Sunak, Starmer clash in final TV debate before election

The TV debate between Keir Starmer (L), and Rishi Sunak (R) was moderated by presenter Mishal Husain (C) (Phil Noble)
The TV debate between Keir Starmer (L), and Rishi Sunak (R) was moderated by presenter Mishal Husain (C) (Phil Noble)

The two men bidding to be British prime minister faced off late on Wednesday in a bad-tempered, last head-to-head TV debate before the country's general election next week.

With Keir Starmer's Labour opposition enjoying a huge poll lead, the verbal tussle in Nottingham, central England, was premier Rishi Sunak's last big opportunity to give his Conservatives a fighting chance on July 4.

The debate turned personal at times with Sunak accusing Starmer of "taking people for fools" over Labour's plans to reduce immigration, while Starmer accused the wealthy Sunak of being "out of touch".

Sunak repeatedly urged voters not to "surrender" to Labour on everything from borders to taxes, while Starmer repeated his mantra that the election represents an opportunity to "turn the page" after 14 years of Tory rule.

The two also locked horns about a betting scandal that has ensnared several senior Tories and a Labour candidate, and overshadowed talk about key policies in the campaign's final days.

Starmer pledged to "reset politics, so that politics returns to public service," accusing Sunak of showing a lack of leadership over the furore.
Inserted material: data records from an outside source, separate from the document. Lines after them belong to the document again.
Definition on_finalize : M State Empty_set unit :=
  k ← gets StateKey;
  state_key ← expect k;
  block_context ← gets pallet_block_context;
  state_root ← match post_block_update Api state_key block_context with
               | Ok r => mret r | _ => panic end;
  new_state_key ← expect (bounded_try_from StateKeyLength state_root);
  modify (put_StateKey new_state_key).

Definition on_runtime_upgrade (s : State) : Weight := ConfigurableOnRuntimeUpgradeWeight s.

(** ** Genesis *)

Definition initialize_state (network_id state_key : list Z) : M State Empty_set unit :=
  genesis_state_key ← expect (bounded_try_from StateKeyLength state_key);
  modify (put_StateKey genesis_state_key) ;;
  network_id ← expect (bounded_try_from MaxNetworkIdLength network_id);
  modify (update id id (λ _, Some network_id) id id).

(** ** Lemmas *)

Lemma add_events_nil s : add_events [] s = s.
Proof. unfold add_events, update. rewrite app_nil_r. by destruct s. Qed.
Lemma add_events_app l k s : add_events k (add_events l s) = add_events (l ++ k) s.
Proof. unfold add_events, update; simpl. by rewrite <- app_assoc. Qed.

Lemma for_each_deposit {E A} (f : A → Event) l s :
  for_each (E := E) l (λ x, deposit_event (f x)) s = (Ok tt, add_events (f <$> l) s).
Proof.
  revert s; induction l as [|x l IH]; intros s; simpl; [by rewrite add_events_nil|].
  unfold mbind, M_bind. simpl. rewrite IH, add_events_app. done.
Qed.

Lemma send_mn_transaction_eq o tx s :
  (∀ k, StateKey s = Some k →
     apply_transaction Api k tx (pallet_block_context s) (spec_version s) ≠ Panic) →
  send_mn_transaction o tx s =
  match StateKey s with
  | None => (Err (Module NoLedgerState), s)
  | Some k =>
      match apply_transaction Api k tx (pallet_block_context s) (spec_version s) with
      | Ok r =>
          if decide (Z.of_nat (length (state_root r)) ≤ StateKeyLength)
          then (Ok tt, add_events (applied_events r) (put_StateKey (state_root r) s))
          else (Err (Module NewStateOutOfBounds), s)
      | Err e => (Err (Module (error_from e)), s)
      | Panic => (Panic, s)
      end
  end.
Proof.
  intros Hnp. unfold send_mn_transaction.
  destruct (StateKey s) as [k|] eqn:Hk.
  2:{ eapply layer_rollback. unfold send_mn_transaction_body; mrun. by rewrite Hk. }
  specialize (Hnp k eq_refl).
  destruct (apply_transaction Api k tx _ _) as [r|e|] eqn:Hr; [| |done].
  2:{ eapply layer_rollback. unfold send_mn_transaction_body; mrun. rewrite Hk; simpl. by rewrite Hr. }
  case_decide as Hb.
  - apply layer_commit. unfold send_mn_transaction_body, mbind, M_bind, lift, gets, modify; simpl.
    rewrite Hk; simpl. rewrite Hr; simpl.
    assert (bounded_try_from StateKeyLength (state_root r) = Some (state_root r)) as ->
      by (by apply bounded_try_from_Some). simpl.
    rewrite (for_each_deposit (ContractCall _)), (for_each_deposit (ContractDeploy _)),
      (for_each_deposit (ContractMaintain _)), (for_each_deposit (ClaimRewards _)).
    rewrite !add_events_app. unfold applied_events.
    destruct (_ || _); simpl; rewrite ?add_events_nil; destruct (all_applied r); simpl;
      unfold mret, M_ret, deposit_event, modify; rewrite !add_events_app; by rewrite <- !app_assoc.
  - eapply layer_rollback. unfold send_mn_transaction_body; mrun. rewrite Hk; simpl.
    rewrite Hr; simpl.
    assert (bounded_try_from StateKeyLength (state_root r) = None) as ->
      by (apply bounded_try_from_None; lia). done.
Qed.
Sunak, who promised to restore "integrity, professionalism and accountability" when he was named Tory leader and prime minister in 2022, said he had been "furious" when he learned about the allegations.
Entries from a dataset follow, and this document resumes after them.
Lemma at_tx_step seen cur u l :
  StronglySorted (cmp_le observed_cmp) (u :: l) → at_tx seen cur (u :: l) →
  at_tx (seen ∪ {[tx_of u]}) (if starts_tx cur u then Some (position_of u) else cur) l.
Proof.
  intros [_ Hu]%StronglySorted_inv Hat. rewrite list.Forall_forall in Hu.
  pose proof (starts_tx_spec _ _ _ _ Hat) as Hstart.
  assert (∀ v, v ∈ l → position_cmp (position_of u) (position_of v) ≠ Gt) as Hul
    by (intros; by apply observed_cmp_position, Hu).
  destruct (starts_tx cur u) eqn:Hs.
  - split_and!; [set_solver|done|]. intros v Hv [Hin|Hin%elem_of_singleton]%elem_of_union;
      [|by apply tx_of_eq].
    destruct cur as [p|]; [|by unfold at_tx in Hat; set_solver]. destruct Hat as (_ & _ & Hc).
    exfalso. apply position_lt_spec in Hs.
    pose proof (cmp_lt_le_trans position_cmp _ _ _ Hs (Hul v Hv)) as Hpv.
    rewrite (Hc v (list_elem_of_further _ _ _ Hv) Hin) in Hpv. done.
  - destruct cur as [p|]; [|done]. destruct Hat as (Hp & Hle & Hc).
    case_bool_decide as Hu'; [|done]. split_and!; [by apply elem_of_union_l|intros; apply Hle; by right|].
    intros v Hv [Hin|Hin%elem_of_singleton]%elem_of_union; apply Hc; [by right|done|by right|].
    by rewrite Hin.
Qed.

(** The truncation loop, started after the transactions [seen]: either
    everything is kept, or what is kept are the UTXOs of the first transactions,
    one short of the capacity. *)
Lemma truncate_utxos_spec cap l : ∀ seen cur,
  StronglySorted (cmp_le observed_cmp) l → Z.of_nat (size seen) < cap → at_tx seen cur l →
  let '(n, kept) := truncate_utxos cap (Z.of_nat (size seen)) cur l in
  (kept = l ∧ n = Z.of_nat (size (seen ∪ txs l)) ∧ n < cap) ∨
  (∃ x rest, l = kept ++ x :: rest ∧ n = cap ∧ Z.of_nat (size (seen ∪ txs kept)) = cap - 1 ∧
     tx_of x ∉ seen ∪ txs kept).
Proof.
  induction l as [|u l IH]; intros seen cur Hl Hcap Hat; simpl.
  { left. unfold txs. simpl. by rewrite (right_id_L ∅ (∪)). }
  pose proof (at_tx_step _ _ _ _ Hl Hat) as Hat'.
  pose proof (starts_tx_spec _ _ _ _ Hat) as Hs.
  fold (position_of u) (starts_tx cur u).
  assert ((if starts_tx cur u then Z.of_nat (size seen) + 1 else Z.of_nat (size seen)) =
          Z.of_nat (size (seen ∪ {[tx_of u]}))) as ->.
  { rewrite Hs. case_bool_decide; simpl.
    - do 2 f_equal. set_solver.
    - rewrite size_union, size_singleton by set_solver. lia. }
  apply StronglySorted_inv in Hl as [Hl _].
  assert (∀ k, seen ∪ txs (u :: k) = seen ∪ {[tx_of u]} ∪ txs k) as Htxs.
  { intros k. unfold txs. simpl. by rewrite (assoc_L (∪)). }
  destruct (decide (tx_of u ∈ seen)) as [Hin|Hin].
  - assert (seen ∪ {[tx_of u]} = seen) as Heq by set_solver. rewrite !Heq in *.
    rewrite bool_decide_false by lia. specialize (IH _ _ Hl Hcap Hat').
    destruct (truncate_utxos _ _ _ _) as [n kept]. rewrite Htxs.
    destruct IH as [(-> & ? & ?)|(x & rest & -> & ? & ? & ?)]; [by left|].
    right. exists x, rest. by rewrite Htxs.
  - assert (size (seen ∪ {[tx_of u]}) = size seen + 1)%nat as Hsz
      by (rewrite size_union, size_singleton by set_solver; lia).
    clear Hs. case_bool_decide.
    + right. exists u, l. unfold txs; simpl. rewrite (right_id_L ∅ (∪)). split_and!; [done|done|lia|done].
    + assert (Z.of_nat (size (seen ∪ {[tx_of u]})) < cap) as Hlt by lia.
      specialize (IH _ _ Hl Hlt Hat').
      destruct (truncate_utxos _ _ _ _) as [n kept]. rewrite Htxs.
      destruct IH as [(-> & ? & ?)|(x & rest & -> & ? & ? & ?)]; [by left|].
      right. exists x, rest. by rewrite Htxs.
Qed.

(** The window cut from a sorted list that ends before [e]: it holds what is
    before its end; and it reaches [e], or holds one transaction less than the
    capacity and ends just after the last of them. *)
Lemma window_spec s e cap l :
  2 ≤ cap → StronglySorted (cmp_le observed_cmp) l →
  (∀ u, u ∈ l → position_cmp (position_of u) e = Lt ∧
     0 ≤ tx_index_in_block (position_of u) < umax 32) →
  let w := window s e cap l in
  observed w = filter (λ u, position_cmp (position_of u) (end_ w) = Lt) l ∧
  position_cmp (end_ w) e ≠ Gt ∧
  (end_ w = e ∧ Z.of_nat (size (txs l)) < cap ∨
   Z.of_nat (size (txs (observed w))) = cap - 1 ∧
   ∃ u, u ∈ observed w ∧ end_ w = increment (position_of u)).
Proof.
  intros Hcap Hl Hu. unfold window.
  pose proof (truncate_utxos_spec cap l ∅ None Hl ltac:(rewrite size_empty; lia) eq_refl) as Htr.
  rewrite size_empty in Htr. change (Z.of_nat 0) with 0 in Htr.
  destruct (truncate_utxos cap 0 None l) as [n kept].
  rewrite (left_id_L ∅ (∪)) in Htr. destruct Htr as [(-> & -> & Hn)|(x & rest & -> & -> & Hsz & Hx)].
  { rewrite bool_decide_true by done. simpl. split_and!; [|by rewrite cmp_refl by apply _|by left].
    symmetry. apply filter_all. intros u Hin. by apply Hu. }
  rewrite (left_id_L ∅ (∪)) in Hsz, Hx. rewrite bool_decide_false by lia. simpl.
  destruct (last kept) as [u|] eqn:Hlast.
  2:{ apply last_None in Hlast as ->. change (size (txs [])) with 0%nat in Hsz. lia. }
  simpl. fold (position_of u). apply last_Some in Hlast as [init ->].
  assert (u ∈ init ++ [u]) as Hin by set_solver.
  assert (0 ≤ tx_index_in_block (position_of u) < umax 32) as Hidx by (apply Hu; set_solver).
  apply StronglySorted_app_inv in Hl as (Hkept & Hrest & Hcross).
  apply StronglySorted_app_inv in Hkept as (_ & _ & Hinit).
  assert (∀ v, v ∈ x :: rest → position_cmp (position_of u) (position_of v) = Lt) as Hafter.
  { intros v Hv. pose proof (observed_cmp_position _ _ (Hcross u x Hin ltac:(left))) as Hux.
    assert (tx_of u ≠ tx_of x) as Hne by (intros Heq; apply Hx, elem_of_txs; eauto).
    rewrite tx_of_eq in Hne.
    assert (position_cmp (position_of u) (position_of x) = Lt) as Hlt
      by by destruct (position_cmp (position_of u) (position_of x)).
    apply elem_of_cons in Hv as [->|Hv]; [done|].
    apply StronglySorted_inv in Hrest as [_ Hxr]. rewrite list.Forall_forall in Hxr.
    by eapply (cmp_lt_le_trans position_cmp), observed_cmp_position, Hxr. }
  assert (∀ v, v ∈ x :: rest → position_cmp (position_of v) (increment (position_of u)) ≠ Lt) as Hout.
  { intros v Hv. rewrite lt_increment by done. rewrite (cmp_flip position_cmp (position_of u)), Hafter by done.
    simpl. tauto. }
  split_and!; [..|right; split; [done|by eauto]].
  - rewrite list.filter_app. rewrite (filter_none _ (x :: rest)) by done.
    rewrite app_nil_r. symmetry. apply filter_all. intros v Hv. apply lt_increment; [done|].
    apply elem_of_app in Hv as [Hv|Hv%list_elem_of_singleton];
      [|subst; by rewrite cmp_refl by apply _].
    apply observed_cmp_position, Hinit; [done|by left].
  - specialize (Hout x ltac:(left)). assert (position_cmp (position_of x) e = Lt) as Hxe by (apply Hu; set_solver).
    eapply (cmp_le_trans position_cmp _ (position_of x)); [|by rewrite Hxe].
    by apply (cmp_not_lt position_cmp).
Qed.

(** Fewer transactions than the capacity: nothing is cut. *)
Lemma window_uncut s e cap l :
  1 ≤ cap → StronglySorted (cmp_le observed_cmp) l → Z.of_nat (size (txs l)) < cap →
  end_ (window s e cap l) = e ∧ observed (window s e cap l) = l.
Proof.
  intros Hcap Hl Hsz. unfold window.
  pose proof (truncate_utxos_spec cap l ∅ None Hl ltac:(rewrite size_empty; lia) eq_refl) as Htr.
  rewrite size_empty in Htr. change (Z.of_nat 0) with 0 in Htr.
  destruct (truncate_utxos cap 0 None l) as [n kept].
  destruct Htr as [(-> & -> & Hn)|(x & rest & -> & -> & Hkept & Hx)].
  - by rewrite bool_decide_true by done.
  - exfalso. rewrite (left_id_L ∅ (∪)) in Hkept, Hx.
    assert (size ({[tx_of x]} ∪ txs kept) ≤ size (txs (kept ++ x :: rest)))%nat as Hle.
    { apply subseteq_size. intros t. rewrite elem_of_union, elem_of_singleton, !elem_of_txs.
      intros [->|(u & Hu & <-)]; [exists x|exists u]; split; try done;
        apply elem_of_app; [right; left|by left]. }
    rewrite size_union, size_singleton in Hle by (by apply disjoint_singleton_l). lia.
Qed.

(** ** Completeness of the window *)

(** A position whose numbers survive the casts to [i32] of the queries. *)
Definition i32_position (p : CardanoPosition) : Prop :=
  0 ≤ block_number p ≤ I32_MAX ∧ 0 ≤ tx_index_in_block p ≤ I32_MAX.

Section Completeness.
Context {L : CardanoLib} (D : Db L) `{!CardanoLibSpec L, !OrderBySpec L D}.

(** What db-sync guarantees of the rows of a query: the numbers are
    non-negative [integer]s, and an output is created or spent once, so no two
    rows of a query stand for the same UTXO event. *)
Record table_sound (t : Table L) : Prop := {
  sound_positions r : r ∈ rows t → i32_position (position_of_row (row_position t r));
  sound_distinct u v : u ∈ table_utxos t → v ∈ table_utxos t → observed_cmp u v = Eq → u = v;
}.

(** The limit of a query does not bite: either it fetched all it selected, or what
    it fetched spans the capacity of transactions by itself. *)
Definition adequate (s e : CardanoPosition) (cap : Z) (t : Table L) : Prop :=
  Z.of_nat (length (selected s e t)) ≤ cap * 64 ∨
  cap ≤ Z.of_nat (size (txs (fetched D s e (cap * 64) t))).

Lemma as_i32_id x : 0 ≤ x ≤ I32_MAX → as_i32 x = x.
Proof.
  unfold as_i32, I32_MAX. intros Hx. rewrite wrap_small by (unfold in_range, umax; lia).
  by rewrite bool_decide_true by lia.
Qed.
"I've been crystal clear: anyone who has broken the rules should not only face the full consequences of the law, I will ensure that they're booted out of the Conservative Party," he added.

But in a sign of the public's low opinion of politicians, one audience member's question -- "are you two really the best we've got?" -- got loud applause.

- Lacklustre -

Labour has been more than 20 points ahead in surveys for over 18 months, as Britons appear weary of Tory rule dominated by austerity, Brexit and party infighting.

Sunak has failed to reduce the deficit since he called the election on May 22, six months earlier than legally required.

His rain-sodden announcement outside Downing Street was an ominous portent of what was to come.

The Tory leader has since run a lacklustre campaign featuring blunders, and caused uproar for skipping the main D-Day anniversary with other world leaders in northern France.

He has been criticised for belatedly taking action over the betting row, which this week saw the Conservatives withdraw support from two candidates being probed by the Gambling Commission regulator for allegedly betting on the election date.

One, Craig Williams, who served as Sunak's close aide during the last parliament, is alleged to have staked £100 ($127) three days before Sunak called the vote.

The other, Laura Saunders, is married to the Tories' director of campaigns, who took a leave of absence when the claims became public.

The party's chief data officer also stepped back from duties over allegations he placed dozens of bets on the election date.

- 'Change' -

Separately, Labour suspended a candidate after he bet on himself losing the election, while five police officers are also being investigated.

The regulator is thought to be looking into whether anyone had privileged information when they placed their bets.

Such flutters are allowed in the UK but using insider knowledge to make them is against the law.

The tawdry row has summed up an underwhelming campaign that has failed to galvanise the public, with polls suggesting a good chunk of the electorate made up their minds months ago.

Labour's poll lead increased hugely in October 2022, when Sunak's predecessor Liz Truss spooked markets and tanked the pound with billions of pounds of unfunded tax cuts.

Voters were already showing signs of becoming fed up with the Tories following the "Partygate" scandal over illegal Downing Street Covid lockdown parties, which precipitated ex-premier Boris Johnson's fall from power.

Sunak has made a number of headline-grabbing announcements during the campaign, such as national service for teenagers, but they have failed to move the polls.

Arch-Eurosceptic Nigel Farage's decision to run for the hard-right Reform UK party has also made his job more difficult.

Starmer, in contrast, has played it safe as he tries to preserve Labour's lead and return the party to power for the first time since 2010.

He has stopped short of announcing new policies, instead trying to reassure voters that Labour will responsibly marshal the economy and repeating his mantra that Britain is crying out for "change".

Despite the poll lead, Labour still requires a record swing to win a majority of one, owing to the Conservatives' landslide win under Johnson at the 2019 election.